Present Chinese policy is conducted by a three faction coalition regime. Chinese policy reflects the power balance between the three factions. The first faction is General Secretary Hu Jintao’s Communist Youth League also known as the China Youth League. The second faction is the Crown Prince Party whose members consist of Vice President Xi Jinping and the other descendants of early Chinese revolutionaries. The third is a former General Secretary Jiang Zemin’s Shanghai faction.
Within each faction, there are members of “Old Guard cliques” and “Resource cliques”. Old Guard cliques have interest and patronage mainly in dam and railway projects, and resource cliques have interest and patronage mainly in oil and gas projects and are increasingly gaining power.

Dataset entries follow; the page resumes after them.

(* ===== verification/GeneratedClient.v ===== *)
(** The generated client tables: [packages/api-client/generated/client.ts].
    One definition per component schema and per operation, value for value, in
    the enumeration order of the source. *)
From S2P Require Export Validator.

(** The view of an operation in [client.ts]; [None] is [null]. *)
Record RuntimeOperation := {
  bodySchema : option jsval;
  canonicalErrorStatuses : list jstr;
  commandType : option jstr;
  csrf : bool;
  method : jstr;
  path : jstr;
  pathSchemas : list (jstr * jsval);
  responses : list (jstr * option jsval);
}.

(** A reference to a component schema. *)
Definition ref_to (name : string) : jsval :=
  VObj [(js "$ref", VStr (js "#/components/schemas/" ++ js name))].

(** ** [componentSchemas] *)

Definition schema_CapabilitiesResponse : jsval := VObj [
  (js "additionalProperties", VBool false);
  (js "properties", VObj [
    (js "capabilities", VObj [
      (js "items", VObj [
        (js "$ref", VStr "#/components/schemas/Capability")]);
      (js "title", VStr "Capabilities");
      (js "type", VStr "array")]);
    (js "schema_version", VObj [
      (js "const", VStr "1");
      (js "title", VStr "Schema Version");
      (js "type", VStr "string")])]);
  (js "required", VArr [VStr "schema_version"; VStr "capabilities"]);
  (js "title", VStr "CapabilitiesResponse");
  (js "type", VStr "object")].

Definition schema_Capability : jsval := VObj [
  (js "additionalProperties", VBool false);
  (js "properties", VObj [
    (js "key", VObj [
      (js "title", VStr "Key");
      (js "type", VStr "string")]);
    (js "status", VObj [
      (js "enum", VArr [VStr "available"; VStr "unavailable"]);
      (js "title", VStr "Status");
      (js "type", VStr "string")])]);
  (js "required", VArr [VStr "key"; VStr "status"]);
  (js "title", VStr "Capability");
  (js "type", VStr "object")].

Definition schema_CommandEntityVersion : jsval := VObj [
  (js "additionalProperties", VBool false);
  (js "properties", VObj [
    (js "entity_id", VObj [
      (js "format", VStr "uuid");
      (js "title", VStr "Entity Id");
      (js "type", VStr "string")]);
    (js "entity_type", VObj [
      (js "const", VStr "journey");
      (js "title", VStr "Entity Type");
      (js "type", VStr "string")]);
    (js "record_version", VObj [
      (js "minimum", VNum (NInt 1));
      (js "title", VStr "Record Version");
      (js "type", VStr "integer")])]);
  (js "required", VArr [VStr "entity_type"; VStr "entity_id"; VStr "record_version"]);
  (js "title", VStr "CommandEntityVersion");
  (js "type", VStr "object")].

Definition schema_CommandVersionSupport : jsval := VObj [
  (js "additionalProperties", VBool false);
  (js "properties", VObj [
    (js "command_type", VObj [
      (js "maxLength", VNum (NInt 120));
      (js "minLength", VNum (NInt 1));
      (js "pattern", VStr "^[a-z][a-z0-9_.-]*$");
      (js "title", VStr "Command Type");
      (js "type", VStr "string")]);
    (js "current", VObj [
      (js "minimum", VNum (NInt 1));
      (js "title", VStr "Current");
      (js "type", VStr "integer")]);
    (js "maximum_supported", VObj [
      (js "minimum", VNum (NInt 1));
      (js "title", VStr "Maximum Supported");
      (js "type", VStr "integer")]);
    (js "minimum_supported", VObj [
      (js "minimum", VNum (NInt 1));
      (js "title", VStr "Minimum Supported");
      (js "type", VStr "integer")])]);
  (js "required", VArr [VStr "current"; VStr "minimum_supported"; VStr "maximum_supported"; VStr "command_type"]);
  (js "title", VStr "CommandVersionSupport");
  (js "type", VStr "object")].

Definition schema_ContractDiscoveryResponse : jsval := VObj [
  (js "additionalProperties", VBool false);
  (js "properties", VObj [
    (js "api", VObj [
      (js "$ref", VStr "#/components/schemas/SupportedVersionRange")]);
    (js "commands", VObj [
      (js "items", VObj [
        (js "$ref", VStr "#/components/schemas/CommandVersionSupport")]);
      (js "title", VStr "Commands");
      (js "type", VStr "array")]);
    (js "schema_version", VObj [
      (js "const", VStr "1");
      (js "title", VStr "Schema Version");
      (js "type", VStr "string")])]);
  (js "required", VArr [VStr "schema_version"; VStr "api"; VStr "commands"]);
  (js "title", VStr "ContractDiscoveryResponse");
  (js "type", VStr "object")].

Definition schema_ErrorBody : jsval := VObj [
  (js "additionalProperties", VBool false);
  (js "properties", VObj [
    (js "code", VObj [
      (js "title", VStr "Code");
      (js "type", VStr "string")]);
    (js "details", VObj [
      (js "additionalProperties", VBool true);
      (js "title", VStr "Details");
      (js "type", VStr "object")]);
    (js "message", VObj [
      (js "title", VStr "Message");
      (js "type", VStr "string")]);
    (js "request_id", VObj [
      (js "title", VStr "Request Id");
      (js "type", VStr "string")])]);
  (js "required", VArr [VStr "code"; VStr "message"; VStr "details"; VStr "request_id"]);
  (js "title", VStr "ErrorBody");
  (js "type", VStr "object")].

Definition schema_ErrorResponse : jsval := VObj [
  (js "additionalProperties", VBool false);
  (js "properties", VObj [
    (js "error", VObj [
      (js "$ref", VStr "#/components/schemas/ErrorBody")])]);
  (js "required", VArr [VStr "error"]);
  (js "title", VStr "ErrorResponse");
  (js "type", VStr "object")].

Definition schema_JourneyCreate : jsval := VObj [
  (js "additionalProperties", VBool false);
  (js "properties", VObj [
    (js "end_date", VObj [
      (js "anyOf", VArr [
        VObj [
          (js "format", VStr "date");
          (js "type", VStr "string")];
        VObj [
          (js "type", VStr "null")]]);
      (js "title", VStr "End Date")]);
    (js "id", VObj [
      (js "anyOf", VArr [
        VObj [
          (js "format", VStr "uuid");
          (js "type", VStr "string")];
        VObj [
          (js "type", VStr "null")]]);
      (js "title", VStr "Id")]);
    (js "name", VObj [
      (js "maxLength", VNum (NInt 200));
      (js "minLength", VNum (NInt 1));
      (js "title", VStr "Name");
      (js "type", VStr "string")]);
    (js "start_date", VObj [
      (js "anyOf", VArr [
        VObj [
          (js "format", VStr "date");
          (js "type", VStr "string")];
        VObj [
          (js "type", VStr "null")]]);
      (js "title", VStr "Start Date")])]);
  (js "required", VArr [VStr "name"]);
  (js "title", VStr "JourneyCreate");
  (js "type", VStr "object")].

Definition schema_JourneyListResponse : jsval := VObj [
  (js "additionalProperties", VBool false);
  (js "properties", VObj [
    (js "items", VObj [
      (js "items", VObj [
        (js "$ref", VStr "#/components/schemas/JourneyResponse")]);
      (js "title", VStr "Items");
      (js "type", VStr "array")])]);
  (js "required", VArr [VStr "items"]);
  (js "title", VStr "JourneyListResponse");
  (js "type", VStr "object")].

Definition schema_JourneyResponse : jsval := VObj [
  (js "additionalProperties", VBool false);
  (js "properties", VObj [
    (js "created_at", VObj [
      (js "format", VStr "date-time");
      (js "title", VStr "Created At");
      (js "type", VStr "string")]);
    (js "end_date", VObj [
      (js "anyOf", VArr [
        VObj [
          (js "format", VStr "date");
          (js "type", VStr "string")];
        VObj [
          (js "type", VStr "null")]]);
      (js "title", VStr "End Date")]);
    (js "id", VObj [
      (js "format", VStr "uuid");
      (js "title", VStr "Id");
      (js "type", VStr "string")]);
    (js "name", VObj [
      (js "title", VStr "Name");
      (js "type", VStr "string")]);
    (js "record_version", VObj [
      (js "title", VStr "Record Version");
      (js "type", VStr "integer")]);
    (js "start_date", VObj [
      (js "anyOf", VArr [
        VObj [
          (js "format", VStr "date");
          (js "type", VStr "string")];
        VObj [
          (js "type", VStr "null")]]);
      (js "title", VStr "Start Date")]);
    (js "status", VObj [
      (js "enum", VArr [VStr "planning"; VStr "active"; VStr "completed"; VStr "archived"]);
      (js "title", VStr "Status");
      (js "type", VStr "string")]);
    (js "updated_at", VObj [
      (js "format", VStr "date-time");
      (js "title", VStr "Updated At");
      (js "type", VStr "string")])]);
  (js "required", VArr [VStr "id"; VStr "name"; VStr "start_date"; VStr "end_date"; VStr "status"; VStr "record_version"; VStr "created_at"; VStr "updated_at"]);
  (js "title", VStr "JourneyResponse");
  (js "type", VStr "object")].

Definition schema_JourneyUpdate : jsval := VObj [
  (js "additionalProperties", VBool false);
  (js "properties", VObj [
    (js "end_date", VObj [
      (js "anyOf", VArr [
        VObj [
          (js "format", VStr "date");
          (js "type", VStr "string")];
        VObj [
          (js "type", VStr "null")]]);
      (js "title", VStr "End Date")]);
    (js "expected_record_version", VObj [
      (js "minimum", VNum (NInt 1));
      (js "title", VStr "Expected Record Version");
      (js "type", VStr "integer")]);
    (js "name", VObj [
      (js "maxLength", VNum (NInt 200));
      (js "minLength", VNum (NInt 1));
      (js "title", VStr "Name");
      (js "type", VStr "string")]);
    (js "start_date", VObj [
      (js "anyOf", VArr [
        VObj [
          (js "format", VStr "date");
          (js "type", VStr "string")];
        VObj [
          (js "type", VStr "null")]]);
      (js "title", VStr "Start Date")]);
    (js "status", VObj [
      (js "enum", VArr [VStr "planning"; VStr "active"; VStr "completed"; VStr "archived"]);
      (js "title", VStr "Status");
      (js "type", VStr "string")])]);
  (js "required", VArr [VStr "name"; VStr "expected_record_version"; VStr "status"]);
  (js "title", VStr "JourneyUpdate");
  (js "type", VStr "object")].

Definition schema_JourneyUpdateCommand : jsval := VObj [
  (js "additionalProperties", VBool false);
  (js "properties", VObj [
    (js "command_id", VObj [
      (js "format", VStr "uuid");
      (js "title", VStr "Command Id");
      (js "type", VStr "string")]);
    (js "command_type", VObj [
      (js "const", VStr "journey.update");
      (js "title", VStr "Command Type");
      (js "type", VStr "string")]);
    (js "command_version", VObj [
      (js "minimum", VNum (NInt 1));
      (js "title", VStr "Command Version");
      (js "type", VStr "integer")]);
    (js "payload", VObj [
      (js "$ref", VStr "#/components/schemas/JourneyUpdateCommandPayload")])]);
  (js "required", VArr [VStr "command_id"; VStr "command_type"; VStr "command_version"; VStr "payload"]);
  (js "title", VStr "JourneyUpdateCommand");
  (js "type", VStr "object")].

Definition schema_JourneyUpdateCommandPayload : jsval := VObj [
  (js "additionalProperties", VBool false);
  (js "properties", VObj [
    (js "end_date", VObj [
      (js "anyOf", VArr [
        VObj [
          (js "format", VStr "date");
          (js "type", VStr "string")];
        VObj [
          (js "type", VStr "null")]]);
      (js "title", VStr "End Date")]);
    (js "expected_record_version", VObj [
      (js "minimum", VNum (NInt 1));
      (js "title", VStr "Expected Record Version");
      (js "type", VStr "integer")]);
    (js "journey_id", VObj [
      (js "format", VStr "uuid");
      (js "title", VStr "Journey Id");
      (js "type", VStr "string")]);
    (js "name", VObj [
      (js "maxLength", VNum (NInt 200));
      (js "minLength", VNum (NInt 1));
      (js "title", VStr "Name");
      (js "type", VStr "string")]);
    (js "start_date", VObj [
      (js "anyOf", VArr [
        VObj [
          (js "format", VStr "date");
          (js "type", VStr "string")];
        VObj [
          (js "type", VStr "null")]]);
      (js "title", VStr "Start Date")]);
    (js "status", VObj [
      (js "enum", VArr [VStr "planning"; VStr "active"; VStr "completed"; VStr "archived"]);
      (js "title", VStr "Status");
      (js "type", VStr "string")])]);
  (js "required", VArr [VStr "name"; VStr "expected_record_version"; VStr "status"; VStr "journey_id"]);
  (js "title", VStr "JourneyUpdateCommandPayload");
  (js "type", VStr "object")].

We must keep a close eye on how the power balance among them is going to change by autumn 2012 when Xi Jinping is nominated as the next General Secretary at the 18th Communist Party Convention.
For instance, after the high-speed bullet train collision in July 2011, the Minister of Railways, who belonged to Shanghai faction, was blamed for the accident by the Youth League. As a result, he was ousted and the railway budget was cut by 40%.
We should keep an eye out to see whether Xi Jinping will win the power struggle and manage to win a majority of China’s highest-ruling council, the Politburo Standing Committee, which currently consists of 9 members.
At least 20 million vacant houses in China
The collapse of the China’s bubble economy is already in the countdown stage. Since the Communist Party leaders can receive bribes from developers each time a building is built, they have ordered banks to loosen lending to the developers in order to advance housing construction.
As a result, the number of vacant properties in China has now been estimated to be at least 20 million. One expert has estimated the figure to be 65 million. Please note that the United States had 10 million vacant properties during the subprime lending crisis.
There are about 10 thousand property developers in China, and Chinese banks have lent approximately 3 trillion dollars in total to these developers. Even an optimistic analyst has estimated at least 0.85 trillion dollars will turn into bad debt. Presumably, more than 1.2 trillion dollars would turn sour and China’s property bubble, which has grown bigger than the Japanese bubble, would eventually burst.